Meant to Be, by Tiffany King

Meant to BeA self-published ebook, Meant to Be is a young adult (almost pre-teen side) paranormal romance that circles around Krista, a high school senior, who has highly empathetic abilities. She has recently moved to Santa Cruz, where she meets another girl who shares these same abilities. Further, they both recently meet boys… but not just any boys. These boys have been in their dreams for as long as they can remember. Now they are trying to discover what has set them apart from others and why. Krista and her dream boy, Mark, also soon discover that they cannot physically survive without one another and by the end of the book they also find out the cause for this weakness.

Though it has potential, it reads like a draft. For most of you, this might be enough information right there. If you want more of my thoughts, you can read my “official” review on Amazon, as I do write them for all self-published books that I read.


And that is my month.

Currently I am reading The Wise Man’s Fear, by Patrick Rothfuss. And like his first novel, The Name of the Wind, it is a monstrous tome. It may or may not be my only read for March…
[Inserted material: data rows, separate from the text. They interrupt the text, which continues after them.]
(** Against C9 as stated: a DELETE on [/files/not-a-uuid] with a valid
    bearer token is answered 400 only after the key resolver fetched the key set and the oracle was
    called; without a token it is answered 401, not 400. *)
Lemma malformed_id_reaches_resolver_and_gate :
  let r := run (Server.createFilesServer (demoLibs issuedTokens) gatewayConfig
                  (requestOf "DELETE" "/files/not-a-uuid" (Some "Bearer t256")))
               gatewayWorld fresh_state in
  let r' := run (Server.createFilesServer (demoLibs issuedTokens) gatewayConfig
                   (requestOf "DELETE" "/files/not-a-uuid" None))
                gatewayWorld fresh_state in
  Routes.uuidRegex_test "not-a-uuid" = false
  /\ reply_status r = Some 400
  /\ existsb is_jwks_fetch (log (snd r)) = true
  /\ existsb is_oracle_call (log (snd r)) = true
  /\ ~ rejectedUpFront r
  /\ reply_status r' = Some 401
  /\ ~ rejectedUpFront r'.
Proof.
  cbv zeta.
  repeat split; try (vm_compute; reflexivity).
  - intros (_ & H & _). vm_compute in H. discriminate.
  - intros (H & _). vm_compute in H. discriminate.
Qed.

(** * Further properties *)

(** ** Rules for [ends] and [preserves] *)

Section Ends.

Lemma ends_ret {A} (a : A) (Q : A -> Prop) E H : Q a -> ends (ret a) Q E H.
Proof. intros Ha w s. exact Ha. Qed.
More importantly: what are YOU reading? What should I be reading next?

2 thoughts on “Recent Reads and Recs: February 2012 Edition

  1. I do like the reading posts. I remember seeing “Weird Sisters” on your Facebook profile and thinking the cover was almost interesting enough for me to read the book without knowing anything about it. Your description, though, makes me think that maybe the book doesn’t live up to it’s cover. I’ve always enjoyed John Green, and I’m happy to hear his latest is good.

    As for what I’m reading, I’m in the middle of a novel called “Love Marriage” by V.V. Ganeshananthan. It follows several generations of two Tamil families in Sri Lanka. I don’t think it’s for everyone, but I’m a little bit in love with Ms. Ganeshananthan’s writing style. I think she uses language beautifully.